The tentative pointing here to a reality underlying outward appearance has been cited by a later religious commentator as the kind of mystical epiphany found "even in the most ordinary moments of life".

Fredegond Shove's one other book in her lifetime was a study of Christina Rossetti (Cambridge 1931). However, she continued to write poetry throughout her life, publishing selections from time to time. In Atalanta's Garland (1926) there are three poems. Lascelles Abercrombie, one of her associates from Georgian Poetry, asked for previously unpublished work to include in his anthology New English Poems in 1931, and the following year she was asked by Charles du Bos for poems to include in his Catholic review Vigile, for which he provided prose translations.

After her death in 1949, Shove was buried with her husband and other family members in the Ascension Parish Burial Ground in Cambridge.

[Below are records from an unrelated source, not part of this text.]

(** X10. A document without image lines comes back as it is: no path, the
    same text, nothing requested, nothing on disk changed. *)
Theorem download_without_images (h : host) (md_content base_dir : string) (w : world) :
  image_lines (split newline md_content) = [] ->
  download_images_from_markdown h md_content base_dir w
  = Ok ([], md_content, emit (PrintImagePaths []) w).
Proof.
  intros Hnone. destruct (no_image_lines _ Hnone) as [Hiso Htext].
  unfold download_images_from_markdown.
  rewrite (scan_lines_isolated _ Hiso), Hnone, Htext. cbn.
  by rewrite (join_split newline newline_nonempty).
Qed.

Lemma download_without_images_witness :
  download_images_from_markdown Example.host_404 Example.plain_text
    Example.images_dir Example.fresh_world
  = Ok ([], Example.plain_text, emit (PrintImagePaths []) Example.fresh_world).
Proof.
  apply (download_without_images Example.host_404 Example.plain_text).
  vm_compute. reflexivity.
Defined.



End fetch_extras.

(** ** SlideRenderer *)

Section renderer_extras.
Import Renderer Reference.
Local Open Scope nat_scope.

Lemma convert_to_svgs_from_names h bin i md_sections base_dir w svgs w' :
  convert_to_svgs_from h bin i md_sections base_dir w = Ok (svgs, w') ->
  svgs = section_svg base_dir <$> seq i (length md_sections).
Proof.
  revert i w svgs w'; induction md_sections as [|section rest IH]; intros i w svgs w'.
  - by intros [= <- <-].
  - cbn [convert_to_svgs_from]. cbn zeta.
    intros H. apply bind_Ok in H as (w0 & _ & H).
    apply bind_Ok in H as (w1 & _ & H).
    apply bind_Ok in H as ([svgs1 w2] & Hrest & H).
    injection H as <- <-. cbn. f_equal. by eapply IH.
Qed.

(** X12. When [convert_to_svgs] returns, it returns one file name per
    section, empty sections included, and the name of section i is
    [base_dir/section_i.svg]: the names depend on the position alone, not
    on the text nor on whether Inkscape succeeded. *)
Theorem convert_to_svgs_names
    (h : host) (bin : string) (md_sections : list string) (base_dir : string)
    (w : world) (svgs : list string) (w' : world) :
  convert_to_svgs h bin md_sections base_dir w = Ok (svgs, w') ->
  svgs = section_svg base_dir <$> seq 0 (length md_sections).
Proof. apply convert_to_svgs_from_names. Qed.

Her sister Ermengarde Maitland (1887–1968) acted as her literary executor and had the poet's brief memoirs of her early years and married life privately published as Fredegond and Gerald Shove (1952). In the introduction to this, she described sorting through the house and finding poems "everywhere: fairly copied in note-books, scribbled on bits of paper, stuffed into bookcases, cupboards and desks – one would not have been surprised to have found them in the oven – literally hundreds of poems."

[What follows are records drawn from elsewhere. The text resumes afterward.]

Definition MODEL_CONFIG : list (string * ModelEntry) := [
  ("FLUX.1 Kontext", mkModelEntry (Some "28aeddf8-bd19-4803-80fc-79602d1a9989")
     image_generation "FLUX"
     (image_supports None (Some true) None (Some kontext_context) None)
     (mkModelDefaults (Some (6#10)) None None None None None None None));
  ("FLUX.1 Kontext Pro", mkModelEntry (Some "28aeddf8-bd19-4803-80fc-79602d1a9989")
     image_generation "FLUX"
     (image_supports None (Some true) None (Some kontext_context) (Some true))
     (mkModelDefaults None (Some "Dynamic") (Some 1) (Some 1%Z) None None None None));
  ("Flux Dev (Precision)", mkModelEntry (Some "b2614463-296c-462a-9586-aafdb8f00e36")
     image_generation "FLUX"
     (image_supports None (Some true)
        (Some [("Style Reference", mkGuidanceEntry 299 4 false);
               ("Content Reference", mkGuidanceEntry 233 1 false)]) None None)
     (style_contrast_defaults "Dynamic" 1));
  ("Flux Schnell (Speed)", mkModelEntry (Some "1dd50843-d653-4516-a8e3-f0238ee453ff")
     image_generation "FLUX"
     (image_supports None (Some true)
        (Some [("Style Reference", mkGuidanceEntry 298 4 false);
               ("Content Reference", mkGuidanceEntry 232 1 false)]) None None)
     (style_contrast_defaults "Dynamic" 1));
  ("Leonardo Phoenix 1.0", mkModelEntry (Some "de7d3faf-762f-48e0-b3b7-9d0ac3a3fcf3")
     image_generation "PHOENIX"
     (image_supports (Some true) (Some true) (Some (three_refs 166 397 364)) None None)
     (style_contrast_defaults "Dynamic" (5#2)));
  ("Leonardo Phoenix 0.9", mkModelEntry (Some "6b645e3a-d64f-4341-a6d8-7a3690fbf042")
     image_generation "PHOENIX"
     (image_supports (Some true) (Some true) (Some (three_refs 166 397 364)) None None)
     (style_contrast_defaults "Dynamic" (5#2)));
  ("Leonardo Lightning XL", mkModelEntry (Some "b24e16ff-06e3-43eb-8d33-4416c2d75876")
     image_generation "SDXL"
     (image_supports (Some false) (Some false) (Some (three_refs 67 133 100)) None None)
     (style_defaults "Dynamic"));
  ("Leonardo Anime XL", mkModelEntry (Some "e71a1c2f-4f80-4800-934f-2c68979d8cc8")
     image_generation "SDXL"
     (image_supports (Some false) (Some false) (Some (three_refs 67 133 100)) None None)
     (style_defaults "Anime"));
  ("Leonardo Diffusion XL", mkModelEntry (Some "1e60896f-3c26-4296-8ecc-53e2afecc132")
     image_generation "SDXL"
     (image_supports (Some true) (Some false) (Some (three_refs 67 133 100)) None None)
     (style_defaults "Dynamic"));
  ("Leonardo Kino XL", mkModelEntry (Some "aa77f04e-3eec-4034-9c07-d0f619684628")
     image_generation "SDXL"
     (image_supports (Some false) (Some false) (Some (three_refs 67 133 100)) None None)
     (style_defaults "Cinematic"));
  ("Leonardo Vision XL", mkModelEntry (Some "5c232a9e-9061-4777-980a-ddc8e65647c6")
     image_generation "VISION"
     (image_supports (Some true) (Some false) (Some (three_refs 67 133 100)) None None)
     (style_defaults "Dynamic"));
  ("SDXL 1.0", mkModelEntry (Some "16e7060a-803e-4df3-97ee-edcfa5dc9cc8")
     image_generation "SDXL"
     (image_supports (Some false) (Some false) (Some (three_refs 67 133 100)) None None)
     (style_defaults "Dynamic"));
  ("AlbedoBase XL", mkModelEntry (Some "2067ae52-33fd-4a82-bb92-c2c55e7d2786")
     image_generation "SDXL"
     (image_supports (Some false) (Some false) (Some (three_refs 67 133 100)) None None)
     (style_defaults "Dynamic"));
  ("Lucid Realism", mkModelEntry (Some "05ce0082-2d80-4a2d-8653-4d1c85e2418e")
     image_generation "CUSTOM"
     (image_supports (Some false) (Some false)
        (Some [("Style Reference", mkGuidanceEntry 431 4 false);
               ("Content Reference", mkGuidanceEntry 430 1 false)]) None None)
     (style_defaults "Photography"));
  ("Lucid Origin", mkModelEntry (Some "7b592283-e8a7-4c5a-9ba6-d18c31f258b9")
     image_generation "CUSTOM"
     (image_supports (Some false) (Some false)
        (Some [("Style Reference", mkGuidanceEntry 431 4 false)]) None None)
     (style_defaults "Vibrant"));
  ("MOTION2", mkModelEntry None text_to_video "MOTION"
     (mkModelSupports None None None None None (Some true)
        (Some ["RESOLUTION_480"; "RESOLUTION_720"]) (Some true))
     (mkModelDefaults None None None None None (Some "RESOLUTION_480") (Some false) (Some false)));
  ("VEO3", mkModelEntry None text_to_video "VEO"
     (mkModelSupports None None None None None (Some true)
        (Some ["RESOLUTION_720"]) (Some true))
     (mkModelDefaults None None None None None (Some "RESOLUTION_720") (Some false) (Some false)))
].

(** [MODEL_CONFIG[name]] for a name among the object's own keys. Members
    inherited from [Object.prototype] ([toString], [constructor], ...)
    are not modelled: a name outside the table gives [None] here, so
    statements about these lookups are made for the table's keys. *)
Fixpoint lookup_str {A} (tbl : list (string * A)) (k : string) : option A :=
  match tbl with
  | [] => None
  | (k', v) :: r => if String.eqb k k' then Some v else lookup_str r k
  end.

Definition getModelsForNodeType (nt : NodeType) : list string :=
  map fst (filter (fun kv => NodeType_eqb (nodeType (snd kv)) nt) MODEL_CONFIG).

(** [config?.id || null] *)
Definition getModelId (modelName : string) : option string :=
  match lookup_str MODEL_CONFIG modelName with
  | Some c => match me_id c with
              | Some i => if truthy i then Some i else None
              | None => None
              end
  | None => None
  end.

Definition getModelConfig (modelName : string) : option ModelEntry :=
  lookup_str MODEL_CONFIG modelName.

(** [MODEL_ID_MAP]: the entries whose [id !== null]. *)
Definition MODEL_ID_MAP : list (string * string) :=
  flat_map (fun kv => match me_id (snd kv) with
                      | Some i => [(fst kv, i)]
                      | None => []
                      end) MODEL_CONFIG.

(** [GUIDANCE_STRENGTH_TYPES] *)
Definition GUIDANCE_STRENGTH_TYPES : list (string * list string) :=
  [("Style Reference", ["Low"; "Mid"; "High"; "Ultra"; "Max"]);
   ("Character Reference", ["Low"; "Mid"; "High"]);
   ("Content Reference", ["Low"; "Mid"; "High"])].

(** ** Guidance-image list operations of [App] *)

(** [GUIDANCE_STRENGTH_TYPES[g] || []] *)
Definition strengths_of (g : string) : list string :=
  match lookup_str GUIDANCE_STRENGTH_TYPES g with Some l => l | None => [] end.

(** The strength type [updateGuidanceImage] resets to on a new guidance
    type: ['Mid'] when listed, else the first listed one, else [''].  *)
Definition strength_reset (g : string) : string :=
  let validStrengths := strengths_of g in
  if existsb (String.eqb "Mid") validStrengths then "Mid"
  else match validStrengths with
       | s :: _ => if truthy s then s else ""
       | [] => ""
       end.

(** [Partial<GuidanceImage>] as the form controls produce it. *)
Record GuidanceUpdate := mkUpdate {
  u_guidanceType : option string;
  u_strengthType : option string;
  u_weight : option Q;
  u_contextType : option string
}.

Definition override {A} (o : option A) (a : A) : A :=
  match o with Some v => v | None => a end.

(** [{ ...img, ...updates }] *)
Definition apply_update (img : GuidanceImage) (u : GuidanceUpdate) : GuidanceImage :=
  mkGuidanceImage (tempId img) (gi_id img) (gi_status img)
    (override (u_guidanceType u) (guidanceType img))
    (override (u_strengthType u) (gi_strengthType img))
    (override (u_weight u) (gi_weight img))
    (match u_contextType u with Some c => Some c | None => contextType img end).

(** The [if ('guidanceType' in updates && updates.guidanceType)] block. *)
Definition normalize_update (u : GuidanceUpdate) : GuidanceUpdate :=
  match u_guidanceType u with
  | Some g =>
      if truthy g
      then mkUpdate (Some g) (Some (strength_reset g)) (u_weight u) (u_contextType u)
      else u
  | None => u
  end.

Definition updateGuidanceImage (t : string) (updates : GuidanceUpdate)
    (imgs : list GuidanceImage) : list GuidanceImage :=
  let u := normalize_update updates in
  map (fun img => if String.eqb (tempId img) t then apply_update img u else img) imgs.

Definition removeGuidanceImage (t : string) (imgs : list GuidanceImage)
    : list GuidanceImage :=
  filter (fun img => negb (String.eqb (tempId img) t)) imgs.

(** ** [handleImageUpload] *)

(** The image [handleImageUpload] appends before uploading, for the
    selected configuration. *)
Definition new_guidance_image (selectedConfig : option ModelConfigEntry) (t : string)
    : GuidanceImage :=
  let supportedGuidance :=
    match selectedConfig with
    | Some c => match guidance (supports c) with Some tbl => map fst tbl | None => [] end
    | None => []
    end in
  let supportedContextGuidance :=
    match selectedConfig with
    | Some c => match contextGuidance (supports c) with Some l => l | None => [] end
    | None => []
    end in
  let defaultGuidanceType := match supportedGuidance with g :: _ => g | [] => "" end in
  let defaultStrengthType :=
    if truthy defaultGuidanceType then
      match lookup_str GUIDANCE_STRENGTH_TYPES defaultGuidanceType with
      | Some l => match nth_error l 1 with
                  | Some s => if truthy s then s else "Mid"
                  | None => "Mid"
                  end
      | None => "Mid"
      end
    else "Mid" in
  let defaultContextType := match supportedContextGuidance with c :: _ => c | [] => "" end in
  mkGuidanceImage t None uploading defaultGuidanceType defaultStrengthType 1
    (Some defaultContextType).

Record File := mkFile { file_name : string; file_data : string }.

Inductive FormValue := FVString (s : string) | FVFile (f : File).

(** What the [no-cors] [fetch] to S3 gives: a rejection, or an opaque
    response whose status the code cannot read. *)
Inductive s3_result := S3Rejected | S3Opaque (st : Z).

Definition msg_s3_network : string := "Upload failed due to a network error.".
Definition msg_no_image_id : string := "Could not retrieve image ID after upload.".

(** The [FormData] of [uploadImageToS3]: the ticket fields in order, then
    the file. *)
Definition s3_form (flds : list (string * string)) (file : File)
    : list (string * FormValue) :=
  map (fun kv => (fst kv, FVString (snd kv))) flds ++ [("file", FVFile file)].

(** [uploadImageToS3], given what its [fetch] gives. *)
Definition uploadImageToS3 (fetched : s3_result) : err + unit :=
  match fetched with
  | S3Rejected => inl (ErrMsg msg_s3_network)
  | S3Opaque _ => inr tt
  end.

Section Upload.
Variable srv : Server.
(** [JSON.parse(fieldsStr)] on the ticket's field string. *)
Variable parse_fields : string -> option (list (string * string)).
(** The S3 endpoint, given the history, the URL and the form. *)
Variable s3 : log -> string -> list (string * FormValue) -> s3_result.

(** The [try] block of [handleImageUpload], up to the image id it stores. *)
Definition upload_steps (apiKey : string) (file : File) : M string :=
  uploadUrlResponse <- request_upload_ticket srv apiKey (file_name file) ;;
  let u := uploadInitImage uploadUrlResponse in
  fun l =>
    match parse_fields (fields u) with
    | None => (inl ErrJsonParse, l)
    | Some flds =>
        match uploadImageToS3 (s3 l (up_url u) (s3_form flds file)) with
        | inl e => (inl e, l)
        | inr _ =>
            if truthy (up_id u) then (inr (up_id u), l)
            else (inl (ErrMsg msg_no_image_id), l)
        end
    end.

End Upload.

(** The final [setGuidanceImages(prev => prev.map(...))] of
    [handleImageUpload], applied to whatever the list is when the upload
    settles; the [error] message field, used only for display, is not
    modelled. *)
Definition finish_upload (t : string) (outcome : err + string)
    (imgs : list GuidanceImage) : list GuidanceImage :=
  map (fun img =>
         if String.eqb (tempId img) t then
           match outcome with
           | inr i => mkGuidanceImage (tempId img) (Some i) ready (guidanceType img)
                        (gi_strengthType img) (gi_weight img) (contextType img)
           | inl _ => mkGuidanceImage (tempId img) (gi_id img) error (guidanceType img)
                        (gi_strengthType img) (gi_weight img) (contextType img)
           end
         else img) imgs.

(** ** The settings state of [App] and its effects

    The React state that the model, aspect-ratio and alchemy controls and
    the three [useEffect]s touch. [aspectRatio] is [None] when the model
    effect sets it to [undefined] (an empty [aspectRatios] list). *)
Record UIState := mkUI {
  ui_modelName : string;
  ui_config : option ModelEntry;
  aspectRatio : option string;
  ui_width : Z;
  ui_height : Z;
  ui_style : string;
  ui_contrast : Q;
  ui_alchemy : bool;
  ui_photoReal : bool;
  ui_images : list GuidanceImage
}.

Definition set_alchemy_photoReal (st : UIState) (a p : bool) : UIState :=
  mkUI (ui_modelName st) (ui_config st) (aspectRatio st) (ui_width st) (ui_height st)
    (ui_style st) (ui_contrast st) a p (ui_images st).

Definition set_dims (st : UIState) (w h : Z) : UIState :=
  mkUI (ui_modelName st) (ui_config st) (aspectRatio st) w h
    (ui_style st) (ui_contrast st) (ui_alchemy st) (ui_photoReal st) (ui_images st).

(** [useEffect(() => { if (!alchemy) setPhotoReal(false); }, [alchemy])] *)
Definition alchemy_effect (st : UIState) : UIState :=
  if ui_alchemy st then st else set_alchemy_photoReal st (ui_alchemy st) false.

A selection of 32 poems was published by Cambridge University Press in 1956. Included were some from her two earlier books, a few that had appeared in various places since, and more that were unpublished. In the prefatory note, Ermengarde summarised her sister's account of the interior vision impelling her to write. "She told of her earliest sense of 'the Almighty's sheltering roof tree', of the fear that came to her as she viewed this 'secondary world'. 'I was shocked and sickened at the ways of one world, whilst I clung, ever more secretly, to the faint legacy which the other had left me.' She told also of that day at the age of fourteen 'in the charity of the brown autumn sunlight, I felt myself to be one of those who must try to relate their experiences, and to whom experiences are scenes, colours and sounds always, rather than events or actions.'" It is as faithful a characterisation of her work as any.